Tuesday, July 18, 2006

Have You Checked Your Drive Firmware Lately?

Well the weekend is over and I thought I would update you on the problem SAP system.  In the last update we had discussed how this one TSM server was consistently having its mounts go into a RESERVED and hanging. The only thing we could do was cycle the TSM server. So after talking to support they stated it was a known problem listed in APAR IC49066 and fixed in the TSM server 5.3.3.2 release. So we upgraded the TSM server, updated ATAPE on the problem server to the same level as on the controller, and turned on SANDISCOVERY. The system came back up and started to mount tapes, albeit slowly. So we let it run and all seemed well for about the first 8 hours then all hell broke loose. TSM started taking longer and longer to mount tapes until it couldn’t mount anything. We began receiving the following errors also:

7/13/2006 9:38:45 AM ANR8779E Unable to open drive /dev/rmt25, error number=16.
7/13/2006 9:38:45 AM ANR8311E An I/O error occurred while accessing drive DR25 (/dev/rmt25) for SETMODE operation, errno = 9.

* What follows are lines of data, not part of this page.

(** a range that [Allocate] handed out can be given back: [Free] on it is
    defined, and the result has exactly the used bytes and the number of free
    blocks the allocator had before. *)
Theorem Free_undoes_Allocate rand a want au s au' a' :
  wf_alloc a -> is_u64 want -> 0 <= rand ->
  BitmapAllocator_Allocate rand a want au = Some (s, au', a') -> ok s = true ->
  exists a'', BitmapAllocator_Free a' (au_offset au') (au_size au') = Some a'' /\ wf_alloc a'' /\
    (forall x, 0 <= x -> byte_used a'' x = byte_used a x) /\
    BitmapAllocator_FreeBlocks a'' = BitmapAllocator_FreeBlocks a.
Proof.
  intros W Hw Hr E Hok.
  destruct (BitmapAllocator_Allocate_cases rand a want au W Hw Hr) as (s1 & au1 & a1 & E' & Hc).
  rewrite E in E'. injection E' as <- <- <-.
  destruct Hc as [(-> & Hn & Ha)|[(Hc & _)|(Hc & _)]]; [|unfold ok in Hok; rewrite Hc in Hok; done..].
  pose proof (allocated_same_device _ _ _ _ Ha) as Hsd.
  destruct Ha as (W' & Hbs & Hcap & Hlen & _ & V & Hf & Hu).
  assert (V' : valid_region a' (au_offset au') (au_size au')) by eauto with cypre.
  assert (Hpos : forall g, region_block a (au_offset au') (au_size au') g = true -> 0 <= g).
  { intros g Hg. apply in_range_spec in Hg. pose proof (wa_bs a W). destruct V as (? & _).
    assert (0 <= au_offset au' / block_size_ a) by (apply Z.div_pos; lia). lia. }
  destruct (BitmapAllocator_Free_spec a' (au_offset au') (au_size au') W' V')
    as (a'' & -> & (W'' & Hbs' & Hcap' & Hlen') & Hu').
  { intros g Hg. rewrite (region_block_same a a') in Hg by done. rewrite Hu by auto.
    by rewrite Hg, orb_true_r. }
  assert (Hblk : forall g, 0 <= g -> block_used a'' g = block_used a g).
  { intros g Hg. rewrite Hu', Hu, (region_block_same a a') by done.
    destruct (region_block a _ _ g) eqn:R; [|by rewrite orb_false_r, andb_true_r].
    by rewrite andb_false_r, Hf. }
  exists a''. split_and!; auto.
  - intros x Hx. unfold byte_used. rewrite Hbs', Hbs. apply Hblk, Z.div_pos; [lia|].
    pose proof (wa_bs a W). lia.
  - unfold BitmapAllocator_FreeBlocks. destruct (wf_NumChunks a W) as [-> _].
    destruct (wf_NumChunks a'' W'') as [-> _]. rewrite Hlen', Hlen, Nat2Z.id.
    destruct (sum_chunks_count a (length (chunks_ a)) W) as [_ ->]; [lia|].
    destruct (sum_chunks_count a'' (length (chunks_ a)) W'') as [_ ->]; [lia|].
    unfold NumBlocks. rewrite Hbs', Hbs, Hcap', Hcap. do 2 f_equal.
    apply count_below_ext. intros. apply Hblk. lia.
Qed.

Lemma Free_undoes_Allocate_witness :
  exists s au a a', BitmapAllocator_Allocate 3 demo_alloc 4097 AUnit_default = Some (s, au, a) /\
    BitmapAllocator_Free a (au_offset au) (au_size au) = Some a' /\
    BitmapAllocator_FreeBlocks a' = Some 5 /\ BitmapAllocator_FreeBlocks a = Some 3.
Proof.
  destruct (BitmapAllocator_Allocate 3 demo_alloc 4097 AUnit_default) as [[[s au] a]|] eqn:E;
    [|vm_compute in E; discriminate].
  exists s, au, a.
  destruct (Free_undoes_Allocate 3 demo_alloc 4097 AUnit_default s au a demo_alloc_wf)
    as (a' & F & _ & _ & N); [unfold is_u64, u64_max; lia|lia|exact E| |].
  - vm_compute in E. injection E as <- _ _. reflexivity.
  - exists a'. split; [reflexivity|]. split; [exact F|]. split; [exact N|].
    vm_compute in E. injection E as _ _ <-. reflexivity.
Defined.

(** [Init] accepts exactly the non-zero, 4096-aligned block sizes that fit
    the capacity, and then the allocator is well formed with every block of
    the device free; otherwise it answers INVALID_ARGUMENT and sets nothing. *)
Theorem Init_partitions_device bs cap :
  is_u64 bs -> is_u64 cap ->
  (bs <> 0 /\ bs mod kAlignSize = 0 /\ bs <= cap ->
   exists a, BitmapAllocator_Init bs cap = (Status_default, Some a) /\ wf_alloc a /\
     block_size_ a = bs /\ capacity_ a = cap /\
     (forall x, byte_used a x = false) /\
     BitmapAllocator_FreeBlocks a = Some (cap / bs) /\ BitmapAllocator_UsedBlocks a = Some 0) /\
  (~ (bs <> 0 /\ bs mod kAlignSize = 0 /\ bs <= cap) ->
   exists s, BitmapAllocator_Init bs cap = (s, None) /\ code s = CYPRE_ER_INVALID_ARGUMENT).
Proof.
  intros Hb Hc. split.
  - intros (H0 & H1 & H2). destruct (BitmapAllocator_Init_ok bs cap) as (a & E & W & <- & <- & Hu); auto.
    exists a. split_and!; auto; [intros; apply Hu| |];
      unfold BitmapAllocator_FreeBlocks, BitmapAllocator_UsedBlocks;
      destruct (wf_NumChunks a W) as [-> _]; rewrite Nat2Z.id;
      destruct (sum_chunks_count a (length (chunks_ a)) W) as [E1 E2]; [lia| |lia|];
      rewrite ?E1, ?E2, (count_below_ext _ (fun _ => false)) by auto;
      assert (Hz : forall n, count_below (fun _ => false) n = 0) by (induction n; simpl; lia);
      rewrite Hz; f_equal. fold (NumBlocks a).
    pose proof (wa_len a W). destruct (wf_NumBlocks a W) as [? _].
    unfold blocks_upto, kMaxBlocksPerChunk in *. lia.
  - intros Hn. unfold BitmapAllocator_Init.
    replace (_ || _ || _) with true; [by eexists|]. symmetry.
    apply not_false_iff_true. rewrite !orb_false_iff, negb_false_iff, Z.eqb_eq, Z.eqb_neq, Z.ltb_ge.
    tauto.
Qed.

Lemma Init_partitions_device_witness :
  exists a, BitmapAllocator_Init 4096 20480 = (Status_default, Some a) /\
    BitmapAllocator_FreeBlocks a = Some 5.
Proof.
  destruct (Init_partitions_device 4096 20480) as [H _]; [unfold is_u64, u64_max; lia..|].
  destruct H as (a & E & _ & _ & _ & _ & F & _); [split_and!; [lia|reflexivity|lia]|].
  exists a. split; [exact E|exact F].
Defined.
(* ===== verification/KvStore.v ===== *)
(** * Key-value store

    [RocksStore] (src/src/kvstore/rocks_store.h and .cpp) over RocksDB.  The
    database itself is third-party code: the class [RocksDB] lists the calls
    the wrapper makes, [RocksDBLaws] states their documented behaviour in
    terms of the map of stored entries, and [MemDB] is a concrete database,
    with a script of write failures, that satisfies them. *)

From Stdlib Require Import Ascii.
From stdpp Require Import sorting.
From S2P Require Import Prelude Status.

(** ** The database *)

Inductive RdbStatus : Type :=
  | RdbOk
  | RdbNotFound
  | RdbError (text : string).

Inductive BatchOp : Type :=
  | BatchPut (key value : string)
  | BatchDelete (key : string).

Definition KV : Type := string * string.

Class RocksDB (DB : Type) := {
  rdb_Put : DB -> string -> string -> RdbStatus * DB;
  rdb_Write : DB -> list BatchOp -> RdbStatus * DB;
  rdb_Get : DB -> string -> RdbStatus * string;
  rdb_Delete : DB -> string -> RdbStatus * DB;
  rdb_Seek : DB -> string -> list KV;
  rdb_ToString : RdbStatus -> string;
  rdb_view : DB -> gmap string string
}.

Definition batch_apply (m : gmap string string) (op : BatchOp) : gmap string string :=
  match op with
  | BatchPut k v => <[k := v]> m
  | BatchDelete k => delete k m
  end.

Definition key_le (x y : KV) : Prop := String.leb x.1 y.1 = true.

(** A write that reports success is applied, one that reports an error is not;
    a read reports what is stored; an iterator placed with [Seek] yields the
    entries from that key on, in ascending byte order. *)
Class RocksDBLaws (DB : Type) `{RocksDB DB} : Prop := {
  rdb_put_law : forall d k v st d', rdb_Put d k v = (st, d') ->
    rdb_view d' = match st with RdbOk => <[k := v]> (rdb_view d) | _ => rdb_view d end;
  rdb_write_law : forall d ops st d', rdb_Write d ops = (st, d') ->
    rdb_view d' = match st with RdbOk => foldl batch_apply (rdb_view d) ops | _ => rdb_view d end;
  rdb_delete_law : forall d k st d', rdb_Delete d k = (st, d') ->
    rdb_view d' = match st with RdbOk => delete k (rdb_view d) | _ => rdb_view d end;
  rdb_get_law : forall d k st v, rdb_Get d k = (st, v) ->
    match st with
    | RdbOk => rdb_view d !! k = Some v
    | RdbNotFound => rdb_view d !! k = None
    | RdbError _ => True
    end;
  rdb_seek_sorted_law : forall d k, StronglySorted key_le (rdb_Seek d k);
  rdb_seek_nodup_law : forall d k, NoDup (rdb_Seek d k).*1;
  rdb_seek_elem_law : forall d k k' v,
    (k', v) ∈ rdb_Seek d k <-> rdb_view d !! k' = Some v /\ String.leb k k' = true
}.

(** ** RocksStore *)

Definition RocksStatus : Type := RdbStatus.

Definition RocksStatus_ok (s : RocksStatus) : bool :=
  match s with RdbOk => true | _ => false end.
Definition RocksStatus_IsNotFound (s : RocksStatus) : bool :=
  match s with RdbNotFound => true | _ => false end.

Section RocksStore.
Context `{RocksDB DB}.

Definition RocksStatus_ToString (s : RocksStatus) : string := rdb_ToString s.

Definition RocksStore_Put (db_ : DB) (key value : string) : RocksStatus * DB :=
  rdb_Put db_ key value.

Definition RocksStore_MultiPut (db_ : DB) (kvs : list KV) : RocksStatus * DB :=
  let updates := map (fun kv => BatchPut kv.1 kv.2) kvs in
  rdb_Write db_ updates.

Definition RocksStore_Get (db_ : DB) (key : string) : RocksStatus * string := rdb_Get db_ key.

Definition RocksStore_Delete (db_ : DB) (key : string) : RocksStatus * DB := rdb_Delete db_ key.

Definition RocksStore_MultiDelete (db_ : DB) (keys : list string) : RocksStatus * DB :=
  let updates := map BatchDelete keys in
  rdb_Write db_ updates.

(** [RocksPrefixIter]: the entries the underlying iterator still has, and the
    prefix it stops at. *)
Record RocksPrefixIter : Type := mkRocksPrefixIter { iter_ : list KV; prefix_ : string }.

Definition RocksPrefixIter_Valid (it : RocksPrefixIter) : bool :=
  match iter_ it with
  | [] => false
  | (k, _) :: _ => String.prefix (prefix_ it) k
  end.

Definition RocksPrefixIter_Next (it : RocksPrefixIter) : RocksPrefixIter :=
  mkRocksPrefixIter (tail (iter_ it)) (prefix_ it).

Definition RocksPrefixIter_value (it : RocksPrefixIter) : string :=
  match iter_ it with [] => "" | (_, v) :: _ => v end.

Definition RocksStore_ScanPrefix (db_ : DB) (prefix : string) : RocksStatus * RocksPrefixIter :=
  (RdbOk, mkRocksPrefixIter (rdb_Seek db_ prefix) prefix).

(** The values a loop [while (iter->Valid()) { ... iter->Next(); }] sees. *)
Fixpoint iter_values (prefix : string) (l : list KV) : list KV :=
  match l with
  | [] => []
  | kv :: l' =>
      if RocksPrefixIter_Valid (mkRocksPrefixIter (kv :: l') prefix)
      then kv :: iter_values prefix l' else []
  end.

Definition scan_values (it : RocksPrefixIter) : list KV := iter_values (prefix_ it) (iter_ it).
End RocksStore.

(** ** Byte order and prefixes *)

Lemma ascii_compare_refl a : Ascii.compare a a = Eq.
Proof. unfold Ascii.compare. apply N.compare_refl. Qed.

Lemma leb_cons_inv a s b t : String.leb (String a s) (String b t) = true ->
  Ascii.compare a b = Lt \/ (a = b /\ String.leb s t = true).
Proof.
  unfold String.leb. cbn. destruct (Ascii.compare a b) eqn:E; auto; [|done].
  apply Ascii.compare_eq_iff in E. auto.
Qed.

Lemma leb_cons a s t : String.leb s t = true -> String.leb (String a s) (String a t) = true.
Proof.
  unfold String.leb. cbn. by rewrite ascii_compare_refl.
Qed.

Lemma prefix_leb p : forall k, String.prefix p k = true -> String.leb p k = true.
Proof.
  induction p as [|c p IH]; intros [|d k] Hp; [done..|].
  cbn in Hp. destruct (ascii_dec c d) as [->|]; [|done]. apply leb_cons. auto.
Qed.

Lemma prefix_app p s : String.prefix p (p +:+ s) = true.
Proof. induction p as [|c p IH]; [by destruct s|]. cbn. by destruct (ascii_dec c c). Qed.

Lemma prefix_split p : forall k, String.prefix p k = true -> exists s, k = p +:+ s.
Proof.
  induction p as [|c p IH]; intros k Hp; [by exists k|].
  destruct k as [|d k]; [done|]. cbn in Hp. destruct (ascii_dec c d) as [<-|]; [|done].
  destruct (IH k Hp) as [s ->]. by exists s.
Qed.

(** Keys between two keys with a prefix have the prefix. *)
Lemma prefix_convex p : forall k m,
  String.leb p k = true -> String.leb k m = true -> String.prefix p m = true ->
  String.prefix p k = true.
Proof.
  induction p as [|c p IH]; intros k m H1 H2 H3; [by destruct k|].
  destruct m as [|e m]; [done|]. destruct k as [|d k]; [done|].
  cbn in H3. destruct (ascii_dec c e) as [<-|]; [|done].
  apply leb_cons_inv in H1 as [H1|[-> H1]].
  - apply leb_cons_inv in H2 as [H2|[-> H2]].
    + rewrite Ascii.compare_antisym, H2 in H1. done.
    + pose proof (ascii_compare_refl c). congruence.
  - apply leb_cons_inv in H2 as [H2|[_ H2]].
    + pose proof (ascii_compare_refl d). congruence.
    + cbn. destruct (ascii_dec d d); [|done]. eauto.
Qed.

Lemma iter_values_spec p l :
  StronglySorted key_le l -> Forall (fun kv => String.leb p kv.1 = true) l ->
  iter_values p l = filter (fun kv => String.prefix p kv.1 = true) l.
Proof.
  induction 1 as [|[k v] l Hs IH Hall]; intros Hp; [done|]. inversion Hp; subst.
  cbn [iter_values]. unfold RocksPrefixIter_Valid; cbn [iter_ prefix_].
  rewrite filter_cons. cbn [fst]. destruct (String.prefix p k) eqn:E.
  - rewrite decide_True by done. f_equal. auto.
  - rewrite decide_False by done. etransitivity; [|apply IH; done].
    destruct l as [|[k' v'] l]; [done|]. cbn.
    unfold RocksPrefixIter_Valid; cbn. destruct (String.prefix p k') eqn:E'; [|done].
    inversion Hall as [|? ? Hle]; subst.
    rewrite (prefix_convex p k k') in E; done.
Qed.

(** A prefix scan sees exactly the stored entries with the prefix, once. *)
Lemma scan_values_elem `{RocksDBLaws DB} (d : DB) p k v :
  (k, v) ∈ scan_values (RocksStore_ScanPrefix d p).2 <->
  rdb_view d !! k = Some v /\ String.prefix p k = true.
Proof.
  unfold scan_values; cbn. rewrite iter_values_spec.
  - rewrite list_elem_of_filter. rewrite rdb_seek_elem_law. cbn.
    split; [tauto|]. intros [? ?]. auto using prefix_leb.
  - apply rdb_seek_sorted_law.
  - apply Forall_forall. intros [k' v'] Hin. by apply rdb_seek_elem_law in Hin as [_ ?].
Qed.

Lemma scan_values_nodup `{RocksDBLaws DB} (d : DB) p :
  NoDup (scan_values (RocksStore_ScanPrefix d p).2).*1.
Proof.
  unfold scan_values; cbn. rewrite iter_values_spec.
  - eapply sublist_NoDup; [apply (rdb_seek_nodup_law d p)|].
    apply fmap_sublist, sublist_filter.
  - apply rdb_seek_sorted_law.
  - apply Forall_forall. intros [k' v'] Hin. by apply rdb_seek_elem_law in Hin as [_ ?].
Qed.

Lemma multiput_view `{RocksDBLaws DB} (d : DB) kvs st d' :
  RocksStore_MultiPut d kvs = (st, d') ->
  rdb_view d' = if RocksStatus_ok st then foldl (fun m kv => <[kv.1 := kv.2]> m) (rdb_view d) kvs
                else rdb_view d.
Proof.
  intros E. rewrite (rdb_write_law _ _ _ _ E). destruct st; try done. cbn.
  generalize (rdb_view d). clear. induction kvs; cbn; auto.
Qed.

Lemma put_view `{RocksDBLaws DB} (d : DB) k v st d' :
  RocksStore_Put d k v = (st, d') ->
  rdb_view d' = if RocksStatus_ok st then <[k := v]> (rdb_view d) else rdb_view d.
Proof. intros E. rewrite (rdb_put_law _ _ _ _ _ E). by destruct st. Qed.

Lemma delete_view `{RocksDBLaws DB} (d : DB) k st d' :
  RocksStore_Delete d k = (st, d') ->
  rdb_view d' = if RocksStatus_ok st then delete k (rdb_view d) else rdb_view d.
Proof. intros E. rewrite (rdb_delete_law _ _ _ _ E). by destruct st. Qed.

Lemma put_view_fail `{RocksDBLaws DB} (d : DB) k v st d' :
  RocksStore_Put d k v = (st, d') -> negb (RocksStatus_ok st) = true -> rdb_view d' = rdb_view d.
Proof. intros E%put_view Hn%negb_true_iff. by rewrite E, Hn. Qed.

Lemma delete_view_fail `{RocksDBLaws DB} (d : DB) k st d' :
  RocksStore_Delete d k = (st, d') -> negb (RocksStatus_ok st) = true -> rdb_view d' = rdb_view d.
Proof. intros E%delete_view Hn%negb_true_iff. by rewrite E, Hn. Qed.

(** ** A concrete database *)

(** The next writes fail where the script says so. *)
Record MemDB : Type := mkMemDB { mem_entries : gmap string string; mem_faults : list bool }.

Definition mem_write (d : MemDB) (m : gmap string string) : RdbStatus * MemDB :=
  match mem_faults d with
  | true :: fs => (RdbError "IO error", mkMemDB (mem_entries d) fs)
  | false :: fs => (RdbOk, mkMemDB m fs)
  | [] => (RdbOk, mkMemDB m [])
  end.

Lemma sorted_filter {A} (R : A -> A -> Prop) (P : A -> Prop) `{!forall x, Decision (P x)} l :
  StronglySorted R l -> StronglySorted R (filter P l).
Proof.
  induction 1 as [|x l ? IH Hf]; [constructor|]. rewrite filter_cons. case_decide; [|done]. constructor; [done|].
  apply Forall_forall. intros y [_ Hy]%list_elem_of_filter. by eapply Forall_forall in Hf.
Qed.

#[export] Instance key_le_dec : RelDecision key_le.
Proof. intros x y. unfold key_le. apply _. Defined.

#[export] Instance MemDB_RocksDB : RocksDB MemDB := {|
  rdb_Put d k v := mem_write d (<[k := v]> (mem_entries d));
  rdb_Write d ops := mem_write d (foldl batch_apply (mem_entries d) ops);
  rdb_Get d k := match mem_entries d !! k with Some v => (RdbOk, v) | None => (RdbNotFound, ""%string) end;
  rdb_Delete d k := mem_write d (delete k (mem_entries d));
  rdb_Seek d k := filter (fun kv => String.leb k kv.1 = true)
                    (merge_sort key_le (map_to_list (mem_entries d)));
  rdb_ToString st := match st with RdbOk => "OK" | RdbNotFound => "NotFound: " | RdbError t => t end;
  rdb_view := mem_entries
|}.

Lemma key_le_trans : Transitive key_le.
Proof.
  intros [a ?] [b ?] [c ?]. unfold key_le; cbn. intros H1 H2.
  apply Is_true_true. transitivity b; by apply Is_true_true.
Qed.

Lemma key_le_total : Total key_le.
Proof.
  intros [a ?] [b ?]. unfold key_le; cbn. apply String.leb_total.
Qed.

Lemma mem_write_view d m st d' : mem_write d m = (st, d') ->
  mem_entries d' = match st with RdbOk => m | _ => mem_entries d end.
Proof. unfold mem_write. destruct (mem_faults d) as [|[] ?]; intros; simplify_eq; done. Qed.

#[export] Instance MemDB_laws : RocksDBLaws MemDB.
Proof.
  split; intros d.
  - intros k v st d'. apply mem_write_view.
  - intros ops st d'. apply mem_write_view.
  - intros k st d'. apply mem_write_view.
  - intros k st v. cbn. destruct (mem_entries d !! k) eqn:E; intros; simplify_eq; done.
  - intros k. cbn. set (l := merge_sort _ _).
    assert (Hs : StronglySorted key_le l).
    { pose proof key_le_trans. pose proof key_le_total. by apply StronglySorted_merge_sort. }
    by apply sorted_filter.
  - intros k. cbn. eapply sublist_NoDup; [|apply fmap_sublist, sublist_filter].
    rewrite merge_sort_Permutation. apply NoDup_fst_map_to_list.
  - intros k k' v. cbn. rewrite list_elem_of_filter, merge_sort_Permutation, elem_of_map_to_list.
    cbn. tauto.
Qed.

We reopened the problem ticket and talked to a number of Tivoli support reps and almost had to force them to have us run a trace. The original problem fix began Friday and here we were still trying to fix it well into early Sunday morning. So after getting the trace to Tivoli they looked it over and seemed perplexed at the errors. The errors seemed as if Tivoli was trying to mount tapes for drives that the library client was not pathed for. Also it seemed TSM was polling the library for drives but was unable to get a response so it went into a polling loop until it found a drive. This caused our mount queue to get as high as 100+ tape mounts waiting and the mounts that did complete sometimes took 30-45 minutes to do so. It was NUTS! So Sunday morning a new Tivoli Rep was assigned (John Wang). As we discussed the problem and Tivoli was trying to get a developer to analyze the trace John mentioned how he had seen this type of error before in a call about an LTO-1 library. He stated that it took 3 weeks to determine the problem but that the end result was that the firmware on the drives was down-level and causing the mount issues. So I checked my 3584’s web interface (I feel bad for all those people out there without web interfaces on their libraries) and found the drive firmware level at 57F7. This seemed down-level from what little information we had so I had my oncall person call 1-800-IBM-SERV and place a SEV-1 service call. The CE called me and we discussed the firmware level. When he saw how down-level it was he was surprised and lectured me on making sure we always check with CE’s before we do any changes to the environment. The CE then gathered his needed software and came to the account to update the drives. I brought all the TSM servers down and after 30 minutes the library had dismounted all tapes from the drives. The CE then proceeded to update the firmware, which actually only took 15-20 minutes. I expected longer. So we went from firmware level 57F7 to 64D0. Huge jump! So after the firmware upgrade I audited the library and brought the controller back up. Viola! It started mounting tapes as soon as the library initialized and the response was back to what it should have been. It’s now Tuesday morning and there have been no problems. So before you upgrade TSM be sure to have checked your libraries firmware (both library and drives). It could mean the difference between sink and swim!

3 comments:

  1. Unfortunately Global Services is treated like a red headed stepchild by IBM's own reps and CE's. I can't even tell you the last time I actually saw my Tivoli rep. Trust me, don't get me start on the whole internal relationship issue within IBM, it's a mess!

    ReplyDelete
  2. upgraded tape library firmware but still the same issue. Now back to formatting the server. anything else I can do?

    ReplyDelete
  3. What library and drive types are you using? What version of TSM/Spectrum Protect?

    ReplyDelete